英国政府が障がい者でもアクセスしやすい充電器のガイドラインを策定

英国政府は障がい者支援団体と協力し、電気自動車用充電器の設置基準をまとめることを発表しました。これにより障がいのあるEVユーザーは、自分が使える充電器がどこにあるのか簡単に分かるようになります。

英国政府が障がい者でもアクセスしやすい充電器のガイドラインを策定

すべての人がアクセス可能な充電器のガイドラインを策定

英国政府のウェブサイト上には、

・2022年夏までに、各充電スポットをより簡単にアクセスできるようにするためのガイダンスを提供する。
・縁石の高さ、車止め用ポール間のスペース、車椅子からでも使える高さになっているかなどの要件を考慮に入れる。
・英国規格協会(BSI) 及びMotabilityとのパートナーシップにより、ゼロ・エミッションの未来に向けて全員にアクセス可能な充電器を整備する。

とあります。公用の充電器は「完全にアクセス可能」、「一部アクセス可能」、「アクセス不可能」の3つに分類され、設置者側には障がいのある人でも使える充電器を設置する手助けになるとともに、ユーザー側も自分が使えるのはどの充電器か簡単に分かるようになります。
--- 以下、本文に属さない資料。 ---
(* ===== verification/BulkStmts.v ===== *)
(** * The statements of the repository, one goroutine at a time

    Each statement is a step its goroutine may take ([db_step]): unconditionally for the requests,
    and under what a processor knows while it holds the lease for the writes of the processor.
    Also here: that knowledge, and why other goroutines do not falsify it. *)

From S2P Require Import Prelude GoLib Domain BulkData BulkRepo BulkService BulkJobs BulkLogic.

(** ** Steps that neither add nor remove runs and items *)

Lemma row_step_refl t now d r row items items' : Inv d → bk_runs d !! r = Some row → row_step t now items items' row row.
Proof. intros HI Hr. split; try done; [by left|by left| |congruence]. intros. by eapply inv_pausing. Qed.

Lemma item_step_refl t now d i : item_step t now d i i.
Proof. split; [done|]. left. apply same_item_refl. Qed.

Lemma step_same_dom t now d d' (g : UUID → RunRow → RunRow) (f : BulkBackupRunItem → BulkBackupRunItem) :
  (∀ r, bk_runs d' !! r = g r <$> bk_runs d !! r) →
  (∀ id, bk_items d' !! id = f <$> bk_items d !! id) →
  (∀ r row, bk_runs d !! r = Some row → row_step t now (items_of r d) (items_of r d') row (g r row)) →
  (∀ id i, bk_items d !! id = Some i → item_step t now d i (f i)) →
  (∀ j job, bk_jobs d' !! j = Some job → bj_ID job = j) →
  (∀ id i j, bk_items d !! id = Some i → bi_BackupJobID (f i) = Some j → ∃ job, bk_jobs d' !! j = Some job ∧ bj_DeviceID job = bi_DeviceID (f i)) →
  db_step t now d d'.
Proof.
  intros Hg Hf Hrow Hitem Hjob Href. split.
  - intros r row Hr. exists (g r row). split; [by rewrite Hg, Hr|by apply Hrow].
  - intros r row' Hr' Hr. rewrite Hg, Hr in Hr'. done.
  - intros id i Hi. exists (f i). split; [by rewrite Hf, Hi|by eapply Hitem].
  - intros id i' Hi' Hi. rewrite Hf, Hi in Hi'. done.
  - done.
  - intros id i' j Hi' Hj. rewrite Hf in Hi'. apply fmap_Some in Hi' as (i & Hi & ->). by eapply Href.
Qed.

Lemma step_refl t now d : Inv d → db_step t now d d.
Proof.
  intros HI. apply (step_same_dom t now d d (λ _ row, row) (λ i, i)).
  - intros r. by destruct (_ !! r).
  - intros id. by destruct (_ !! id).
  - intros r row Hr. by eapply row_step_refl.
  - intros. apply item_step_refl.
  - apply (inv_job d HI).
  - apply (inv_ref d HI).
Qed.
#[export] Hint Resolve step_refl : theia.
(* ===== verification/BulkLive.v ===== *)
(** * A bulk run completes

    The processor alone with the backup workers: no other request, no failing statement, and the
    backups of a batch over before its deadline.  Then the run is finished within as many rounds
    as it has unfinished items, whatever the inventory, the credentials and the network say of its
    devices. *)

From S2P Require Import Prelude GoLib Domain BulkData BulkRepo BulkService BulkJobs BulkLogic BulkStmts BulkSafe BulkProcessor.
Open Scope bulk_scope.

(** What surrounds the processor at its [n]-th node: the clock of the database, the answers, and what
    the workers did to the jobs just before. *)
Record surroundings := { sr_now : nat → Time; sr_answers : nat → ∀ q, reply q; sr_jobs : nat → gmap UUID BackupJob → gmap UUID BackupJob }.

Definition worked (w : surroundings) (n : nat) (d : BulkDB) : BulkDB := d <| bk_jobs := sr_jobs w n (bk_jobs d) |>.

Fixpoint alone {A} (w : surroundings) (p : prog A) (n : nat) (d : BulkDB) : A * nat * BulkDB :=
  match p with
  | Ret a => (a, n, d)
  | Sql f k => let '(d2, r) := f (sr_now w n) (worked w n d) in alone w (k r) (S n) d2
  | Ask q k => alone w (k (sr_answers w n q)) (S n) d
  | Go _ k => alone w k (S n) d
  end.

(** The lease lasts, the deadline of a batch is not reached, and the workers have finished their jobs. *)
Record favourable (w : surroundings) : Prop := {
  fa_lease m n : sr_now w n < sr_answers w m QNow + bulkBackupRunProcessorLeaseTTL;
  fa_tick n : sr_answers w n QTick = None;
  fa_kept n jobs j job : jobs !! j = Some job → ∃ job', sr_jobs w n jobs !! j = Some job' ∧ bj_DeviceID job' = bj_DeviceID job;
  fa_ids n jobs j job : (∀ j job, jobs !! j = Some job → bj_ID job = j) → sr_jobs w n jobs !! j = Some job → bj_ID job = j;
  fa_done n jobs j job : sr_jobs w n jobs !! j = Some job → bj_Status job = BackupStatusSuccess ∨ bj_Status job = BackupStatusFailed }.

Lemma alone_bind {A B} w (p : prog A) (h : A → prog B) n d : alone w (pbind p h) n d = let '(a, n1, d1) := alone w p n d in alone w (h a) n1 d1.
Proof. revert n d. induction p as [a|C f k IH|q k IH|g k IH]; intros n d; cbn [alone pbind]; [done|..]; [destruct (f _ _)|..]; apply IH. Qed.

#[local] Arguments pbind : simpl never.
#[local] Arguments sql : simpl never.
#[local] Arguments ask : simpl never.
#[local] Arguments go : simpl never.

Section live.
Context (w : surroundings) (Hfav : favourable w) (t : string) (r : UUID) (Ht : t ≠ ""%string).
Local Abbreviation repo := (ForProcessor r t).

(** ** Safety carries over *)

Lemma worked_step n d : Inv d → db_step ""%string 0 d (worked w n d).
Proof.
  intros HI. apply step_set_jobs; [done|..].
  - intros j job Hj. eapply fa_ids; [done| |exact Hj]. apply (inv_job d HI).
  - intros j job Hj. by apply fa_kept.
Qed.

Lemma alone_safe {A} (p : prog A) Q n d : Inv d → safe t p Q d → let '(a, _, d') := alone w p n d in Inv d' ∧ Q a d'.
Proof.
  revert n d. induction p as [a|C f k IH|q k IH|g k IH]; intros n d HI Hs; cbn [alone]; [done|..].
  - pose proof (worked_step n d HI) as Hstep. pose proof (db_step_inv _ _ _ _ HI Hstep) as HI1.
    destruct (Hs (worked w n d) (sr_now w n)) as (H1 & H2 & _); [eapply step_rely; [done|exact Hstep|done]|done|].
    pose proof (db_step_inv _ _ _ _ HI1 H1) as HI2. destruct (f _ _) as [d2 x]. by apply IH.
  - apply IH; [done|]. apply Hs.
  - by apply IH.
Qed.

(** ** Progress *)

(** The processor is at work on a running run, with a lease that lasts. *)
Definition at_it (d : BulkDB) : Prop :=
  ∃ row L, bk_runs d !! r = Some row ∧ rr_owner row = t ∧ rr_lease row = Some L ∧ (∀ n, sr_now w n < L) ∧
    status_of row = BulkBackupRunStatusRunning ∧ flag_of row = false.

(** Items are not lost, do not reopen, and are not put back. *)
Definition item_on (i i' : BulkBackupRunItem) : Prop :=
  bi_RunID i' = bi_RunID i ∧ (bulkRunItemTerminal (bi_Status i) = true → bulkRunItemTerminal (bi_Status i') = true) ∧
  (bi_Status i ≠ BulkBackupRunItemStatusChecking → bi_Status i' ≠ BulkBackupRunItemStatusChecking).
Definition onward (d d' : BulkDB) : Prop :=
  (∀ id i, bk_items d !! id = Some i → ∃ i', bk_items d' !! id = Some i' ∧ item_on i i') ∧
  (∀ id, is_Some (bk_items d' !! id) → is_Some (bk_items d !! id)).

Lemma item_on_refl i : item_on i i.
Proof. done. Qed.
Lemma onward_refl d : onward d d.
Proof. split; [|done]. intros id i Hi. exists i. split; [done|apply item_on_refl]. Qed.
Lemma onward_items d d' : bk_items d' = bk_items d → onward d d'.
Proof. intros E. split; rewrite E; [|done]. apply onward_refl. Qed.
Lemma onward_trans d d1 d2 : onward d d1 → onward d1 d2 → onward d d2.
Proof.
  intros [H1 H1'] [H2 H2']. split; [|auto]. intros id i Hi. destruct (H1 id i Hi) as (i1 & Hi1 & E1 & T1 & C1). destruct (H2 id i1 Hi1) as (i2 & Hi2 & E2 & T2 & C2).
  exists i2. split; [done|]. split_and!; [congruence|auto|auto].
Qed.

Definition keeps_on (d d' : BulkDB) : Prop := at_it d' ∧ onward d d'.
Lemma keeps_on_refl d : at_it d → keeps_on d d.
Proof. intros H. split; [done|apply onward_refl]. Qed.

(** A program that keeps the processor at it. *)
Definition steady {A} (p : prog A) : Prop := ∀ n d, at_it d → let '(_, _, d') := alone w p n d in keeps_on d d'.

Lemma steady_ret {A} (a : A) : steady (Ret a).
Proof. intros n d H. by apply keeps_on_refl. Qed.
Lemma steady_ask q : steady (ask q).
Proof. intros n d H. by apply keeps_on_refl. Qed.
Lemma steady_go g : steady (go g).
Proof. intros n d H. by apply keeps_on_refl. Qed.
Lemma steady_bind {A B} (p : prog A) (h : A → prog B) : steady p → (∀ a, steady (h a)) → steady (pbind p h).
Proof.
  intros Hp Hh n d H. rewrite alone_bind. specialize (Hp n d H). destruct (alone w p n d) as [[a n1] d1]. destruct Hp as [H1 O1].
  specialize (Hh a n1 d1 H1). destruct (alone w (h a) n1 d1) as [[b n2] d2]. destruct Hh as [H2 O2]. split; [done|by eapply onward_trans].
Qed.
Lemma steady_sql {A} (f : Stmt A) : (∀ n d, at_it d → keeps_on d (f (sr_now w n) d).1) → steady (sql f).
Proof.
  intros Hf n d H. unfold sql. cbn [alone]. specialize (Hf n (worked w n d) H). destruct (f _ _) as [d2 x]. cbn in *.
  destruct Hf as [H2 [O1 O2]]. exact (conj H2 (conj O1 O2)).
Qed.
Lemma steady_read {A} (f : Stmt A) : (∀ now d, (f now d).1 = d) → steady (sql f).
Proof. intros Hf. apply steady_sql. intros n d H. rewrite Hf. by apply keeps_on_refl. Qed.
Lemma steady_pfor {A} (l : list A) body : (∀ x, steady (body x)) → steady (pfor l body).
Proof. intros H. induction l; [apply steady_ret|]. by apply steady_bind. Qed.
Lemma steady_pcollect {A B} (l : list A) (body : A → prog (option B)) : (∀ x, steady (body x)) → steady (pcollect l body).
Proof. intros H. induction l; [apply steady_ret|]. apply steady_bind; [done|]. intros o. apply steady_bind; [done|]. intros. apply steady_ret. Qed.

(** ** Statements *)

Lemma at_it_lock d n : at_it d → lockProcessor repo r (sr_now w n) d = None.
Proof.
  intros (row & L & Hr & Ho & El & HL & _). unfold lockProcessor. simpl. rewrite (proj2 (String.eqb_neq t "") Ht), Z.eqb_refl. simpl.
  rewrite Hr, Ho, String.eqb_refl, El. simpl. by rewrite (proj2 (Z.ltb_lt _ _) (HL n)).
Qed.

Lemma at_it_update_run n d guard set : at_it d →
  (∀ row, rr_owner (set row) = rr_owner row ∧ rr_run (set row) = rr_run row ∧ (rr_lease (set row) = rr_lease row ∨ ∃ L, rr_lease (set row) = Some L ∧ ∀ n, sr_now w n < L) ∨
          rr_owner (set row) = rr_owner row ∧ rr_lease (set row) = rr_lease row ∧ status_of (set row) = status_of row ∧ flag_of (set row) = flag_of row) →
  keeps_on d (update_run r guard set n d).1.
Proof.
  intros (row & L & Hr & Ho & El & HL & Es & Ef) Hset. unfold update_run. rewrite Hr. destruct (guard row); [|apply keeps_on_refl; by exists row, L].
  split; [|by apply onward_items]. destruct (Hset row) as [(E1 & E2 & E3)|(E1 & E2 & E3 & E4)].
  - destruct E3 as [E3|(L' & E3 & HL')]; [exists (set row), L|exists (set row), L']; simpl; rewrite lookup_insert_eq; unfold status_of, flag_of; rewrite E2; split_and!; try done; congruence.
  - exists (set row), L. simpl. rewrite lookup_insert_eq. split_and!; try done; congruence.
Qed.

Lemma at_it_runs d d' : bk_runs d' = bk_runs d → at_it d → at_it d'.
Proof. intros E (row & L & H). exists row, L. by rewrite E. Qed.

Lemma onward_update_item id guard set now d : (∀ i, guard i = true → item_on i (set i)) → onward d (update_item id guard set now d).1.
Proof.
  intros Hset. unfold update_item. destruct (bk_items d !! id) as [i|] eqn:Hi; [|apply onward_refl]. destruct (guard i) eqn:G; [|apply onward_refl]. simpl. split.
  - intros id' i' Hi'. simpl. destruct (decide (id' = id)) as [->|]; [|by exists i'; rewrite lookup_insert_ne]. assert (i' = i) as -> by congruence. exists (set i). rewrite lookup_insert_eq. eauto.
  - intros id'. simpl. destruct (decide (id' = id)) as [->|]; [by rewrite Hi|by rewrite lookup_insert_ne].
Qed.

Lemma steady_claim runID id : steady (ClaimBulkRunItem repo runID id).
Proof.
  apply steady_bind; [apply steady_ask|]. intros now. apply steady_bind.
  - apply steady_sql. intros n d H. split; [eapply at_it_runs; [apply exec_runs, update_item_runs|done]|].
    unfold claim_stmt, execProcessorMutation. destruct (lockProcessor _ _ _ _); [apply onward_refl|]. apply onward_update_item.
    intros i [_ G%bool_decide_eq_true_1]%andb_true_iff. by split_and!; rewrite ?G.
  - intros [k|e]; [|apply steady_ret]. destruct (k =? 0); [apply steady_ret|]. apply steady_bind; [by apply steady_read|]. intros [i|e]; apply steady_ret.
Qed.

Lemma steady_GetRun id : steady (GetRun id).
Proof.
  apply steady_bind; [by apply steady_read|]. intros [[run|]|e]; cbn [with_items]; [|apply steady_ret..]. apply steady_bind; [by apply steady_read|]. intros [l|e]; apply steady_ret.
Qed.

Lemma steady_count id : steady (sql (execProcessorMutation repo id (bulkCountersSQL id))).
Proof.
  apply steady_sql. intros n d H. unfold execProcessorMutation. destruct (lockProcessor repo id _ d) eqn:L; [by apply keeps_on_refl|]. rewrite (lock_other _ _ _ _ _ Ht L).
  apply at_it_update_run; [done|]. intros row. by right.
Qed.

Lemma steady_recalc id : steady (recalculateBulkRunCounters repo id).
Proof.
  apply steady_bind; [|intros; apply steady_ret]. apply steady_bind; [apply steady_count|]. intros [x|e]; [apply steady_GetRun|apply steady_ret].
Qed.

Lemma steady_refresh : steady (refreshBulkRunProcessor r t).
Proof.
  unfold refreshBulkRunProcessor. destruct (String.eqb t ""); [apply steady_ret|]. intros n d H. rewrite alone_bind. unfold ask. cbn [alone].
  apply (steady_sql (RefreshBulkRunProcessorContext r t (sr_answers w n QNow + bulkBackupRunProcessorLeaseTTL))); [|done]. clear d H. intros m d H.
  unfold RefreshBulkRunProcessorContext. set (set := λ row : RunRow, row <| rr_lease := _ |>). set (g := λ row : RunRow, _).
  assert (Hk : keeps_on d (update_run r g set (sr_now w m) d).1).
  { apply at_it_update_run; [done|]. intros row. left. split_and!; [done|done|]. right. eexists. split; [done|]. intros k. by apply fa_lease. }
  destruct (update_run _ _ _ _ _) as [d' [x|e]]; simpl in *; [by destruct (x =? 0)|done].
Qed.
障がいのある消費者のための研究機関(Research Institute for Disabled Consumers: RiDC)研究によると、調査対象のうち76%が電気自動車用充電器を目にしたことがあり、そのうち73%の人が、充電器にアクセスがまったくできない、または使うことが難しいと評価しました。その理由としては

  • 自分の行動エリアに充電器が存在しない。
  • 駐車スペースの幅が十分ではない:障がい者用駐車スペースのように大きなスペースが取られておらず車から乗り降りができない。
  • 充電器の高さや位置:ユーザーが立って使うことを想定しており、杖を持っている人、車いすに乗っている人では扱えない。
  • 充電にかかる時間が長すぎる。

などが挙げられました。回答者のうち3分の2以上が次回車を購入する際には電気自動車(HV/PHEVを含む)も考慮に入れるとしましたが、外充電をする際の不安が取り除かれなければ、プラグイン車は選択肢から外れてしまいます。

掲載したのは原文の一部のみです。